Segment Start: MATERIAL SHOWN

(* ===== verification/KycGate.v ===== *)
(** The gates of the platform against the identity module: whoever reserves, or enters a property, was
    approved by Didit.

    The offering and intake modules read the same table [KycRepo] keeps, through two columns each. *)

From Stdlib Require Import String.
From stdpp Require Import gmap.
From S2P Require Import Prelude JsString Currency DateTime IntakePolicy Db OfferingPolicy OfferingRepo OfferingInv OfferingDemo OfferingServices OfferingServiceProps KycPolicy KycRepo KycServices KycMachine KycProps KycEvents IntakeDb IntakeRepo IntakeDemo IntakeServices IntakeServiceProps.

Module KycGate.
Import KycPolicy KycRepo KycProps OfferingPolicy OfferingServiceProps OfferingServices IntakeServices IntakeServiceProps.

(** A row of the table as [Db] keeps it. *)
Definition project (r : Kyc.t) : KycEligibility.t :=
  KycEligibility.mk (Kyc.accountId r) (state_text (Kyc.state r)) (Kyc.renewalDueAt (Kyc.base r))
    (Kyc.poaCurrentUntil (Kyc.poa r)).

(** The database holds the table of this state. *)
Definition shares (s : identity) (d : db) : Prop := kycEligibility d = map project (rows s).

Lemma find_row_projected {A B} (g : A → B) (p : B → bool) (l : list A) :
  find_row p (map g l) = g <$> find_row (λ x, p (g x)) l.
Proof.
  unfold find_row. induction l as [|x l IH]; [done|]. simpl. by destruct (p (g x)).
Qed.

Lemma shares_find s d a k : shares s d → find_kyc a d = Some k →
  ∃ r, In r (rows s) ∧ Kyc.accountId r = a ∧ k = project r.
Proof.
  intros E H. unfold find_kyc in H. rewrite E, find_row_projected in H.
  destruct (find_row _ (rows s)) as [r|] eqn:Er; [|done]. injection H as <-.
  apply find_row_Some in Er as [Hin Ha]. unfold id_is in Ha. boolify. by exists r.
Qed.

Lemma state_text_eligible st : state_text st = "eligible" → st = eligible.
Proof. by destruct st. Qed.

(** What the offering page knows of an account's verification. *)
Lemma detail_kyc off acc d detail : getInvestorDetail off acc d = Ok (Some detail) →
  dt_kycEligibilityState detail = KycEligibility.eligibilityState <$> find_kyc acc d ∧
  dt_kycRenewalDueAt detail = find_kyc acc d ≫= KycEligibility.renewalDueAt.
Proof.
  unfold getInvestorDetail. destruct (find_offering off d), (find_account acc d); try done.
  intros (? & _ & H)%rbind_ok. apply rbind_ok in H as (? & _ & [= <-]). done.
Qed.

(** A reservation that is granted found its account's verification current. *)
Lemma reservation_needs_kyc ulid session url opts now at_ off acc amount key tr d resp s' :
  CreateReservation_execute ulid session url opts now at_ off acc amount key tr d = (Ok resp, s') →
  ∃ k due, find_kyc acc d = Some k ∧ KycEligibility.eligibilityState k = "eligible" ∧
    KycEligibility.renewalDueAt k = Some due ∧ now < due.
Proof.
  intros E. unfold CreateReservation_execute in E. inv_io E. destruct a as [detail|]; [|by apply throw_ok in E].
  inv_io E. destruct (0 <? _) eqn:Eb in E; [by apply throw_ok in E|]. clear E.
  assert (computeReservationBlockers (blocker_input detail now (op_fundingRailAvailable opts) a) = []) as Hb.
  { destruct (computeReservationBlockers _); [done|]. simpl in Eb. boolify. lia. }
  apply computeReservationBlockers_nil in Hb as (_ & Hk & _). simpl in Hk.
  apply detail_kyc in Hio as [Hs Hd]. rewrite Hs, Hd in Hk. unfold isKycCurrent in Hk.
  destruct (find_kyc acc d) as [k|]; [|done]. simpl in Hk.
  destruct (KycEligibility.renewalDueAt k) as [due|] eqn:Edue; [|by rewrite andb_false_r in Hk].
  apply andb_true_iff in Hk as [Hk%bool_decide_eq_true_1 Hn%Z.ltb_lt]. injection Hk as Hk. by exists k, due.
Qed.

Section Gate.
Context (answers : string → DiditDecisionSummary → Prop) (ulid : nat → string).

(** The account's verification, as the identity module recorded it. *)
Definition verified_account (s : identity) (a : string) (r : Kyc.t) : Prop :=
  In r (rows s) ∧ Kyc.accountId r = a ∧ Kyc.state r = eligible ∧ approved_by_didit answers r.

Lemma gate_row s d a k : KycProps.reachable answers ulid s → shares s d → find_kyc a d = Some k →
  KycEligibility.eligibilityState k = "eligible" →
  ∃ r, verified_account s a r ∧ k = project r ∧ (∀ u, KycEligibility.proofOfAddressCurrentUntil k = Some u → address_proved answers u).
Proof.
  intros R Hsh Hf He. destruct (shares_find _ _ _ _ Hsh Hf) as (r & Hin & Ha & ->).
  apply state_text_eligible in He. destruct (tk_rows _ _ (reachable_ok _ _ _ R) r Hin) as [_ Hap _ Hpoa _].
  exists r. split; [by split; [|split; [|auto]] | done].
Qed.

(** C8: The gates hold across modules.  On any database that shares the identity module's table, in any state
    that module can reach: a reservation is granted only to an account Didit approved, within the 24 months of its
    verification, 12 if its row is flagged for manual review; and a property is entered only by an account Didit approved whose
    proof of address Didit approved too, and which is still current. *)
Theorem verified_at_the_gates s d i u session url opts now at_ off acc amount key tr b :
  KycProps.reachable answers ulid s → shares s d → shares s (IntakeDb.base i) →
  (∀ resp d', CreateReservation_execute u session url opts now at_ off acc amount key tr d = (Ok resp, d') →
     ∃ r t, verified_account s acc r ∧ Kyc.lastVerifiedAt (Kyc.base r) = Some t ∧
       now < months_after (if Kyc.everRequiredManualReview (Kyc.base r) then 12 else 24) t) ∧
  ((CreateDraftIntake_execute u acc tr b now at_ i).2 ≠ i →
     ∃ r until, verified_account s acc r ∧ Kyc.poaCurrentUntil (Kyc.poa r) = Some until ∧ now < until ∧ address_proved answers until).
Proof.
  intros R Hd Hi. split.
  - intros resp d' H. destruct (reservation_needs_kyc _ _ _ _ _ _ _ _ _ _ _ _ _ _ H) as (k & due & Hf & He & Hdue & Hn).
    destruct (gate_row _ _ _ _ R Hd Hf He) as (r & Hv & -> & _). simpl in Hdue.
    pose proof Hv as (_ & _ & _ & ref & dd & t & _ & _ & _ & _ & _ & _ & Hl & Hr).
    exists r, t. rewrite Hr in Hdue. injection Hdue as <-. done.
  - intros H. unfold CreateDraftIntake_execute in H. through H.
    destruct (IntakePolicy.evaluateIntakeEntry _) eqn:Ev in H; [done|].
    eapply entitled_intro in Ev as (Hen & _); [|done..]. destruct Hen as (k & until & fl & x & y & Hf & He & Hp & Hn & _).
    destruct (gate_row _ _ _ _ R Hi Hf He) as (r & Hv & -> & Hpoa). exists r, until. auto.
Qed.

End Gate.

(** A reservation of alice's after her verification. *)
Definition set_kycEligibility (v : list KycEligibility.t) (s : db) : db :=
  mkDb (accounts s) v (cases s) (pivs s) (offerings s) (reservations s) (moneyEvents s) (disclosurePacks s)
    (materialityRecords s) (positions s) (walletRegistrations s) (auditLog s) (jobs s) (ulids s) (pivTokenIdSeq s).

Definition open_db : db := set_kycEligibility (map project (rows KycDemo.k2)) d1p.

Lemma verified_at_the_gates_witness :
  ∃ r t, verified_account KycDemo.answers KycDemo.k2 "alice" r ∧ Kyc.lastVerifiedAt (Kyc.base r) = Some t ∧
    3000 < months_after (if Kyc.everRequiredManualReview (Kyc.base r) then 12 else 24) t.
Proof.
  destruct (CreateReservation_execute OfferingDemo.demo_ulid demo_session demo_url demo_options 3000 3001
              "offering_1" "alice" "60.00" (Some "k1") "trace" open_db) as [[resp|e] s'] eqn:E.
  2:{ exfalso. vm_compute in E. discriminate E. }
  apply (proj1 (verified_at_the_gates KycDemo.answers OfferingDemo.demo_ulid KycDemo.k2 open_db
    (IntakeDb.set_base open_db IntakeDemo.i0) OfferingDemo.demo_ulid demo_session demo_url demo_options 3000 3001
    "offering_1" "alice" "60.00" (Some "k1") "trace" (mkDraftBody true true "residential" IntakeDemo.flat)
    KycDemo.reach_k2 eq_refl eq_refl) resp s' E).
Defined.

End KycGate.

Segment End: MATERIAL SHOWN

**EXERCISE:** From the entries above, restate word for word the lines from the line containing "Lemma shares_find s" to the line containing "destruct (find_row _", both ends included, and nothing more.

**THE ANSWER:**
Lemma shares_find s d a k : shares s d → find_kyc a d = Some k →
  ∃ r, In r (rows s) ∧ Kyc.accountId r = a ∧ k = project r.
Proof.
  intros E H. unfold find_kyc in H. rewrite E, find_row_projected in H.
  destruct (find_row _ (rows s)) as [r|] eqn:Er; [|done]. injection H as <-.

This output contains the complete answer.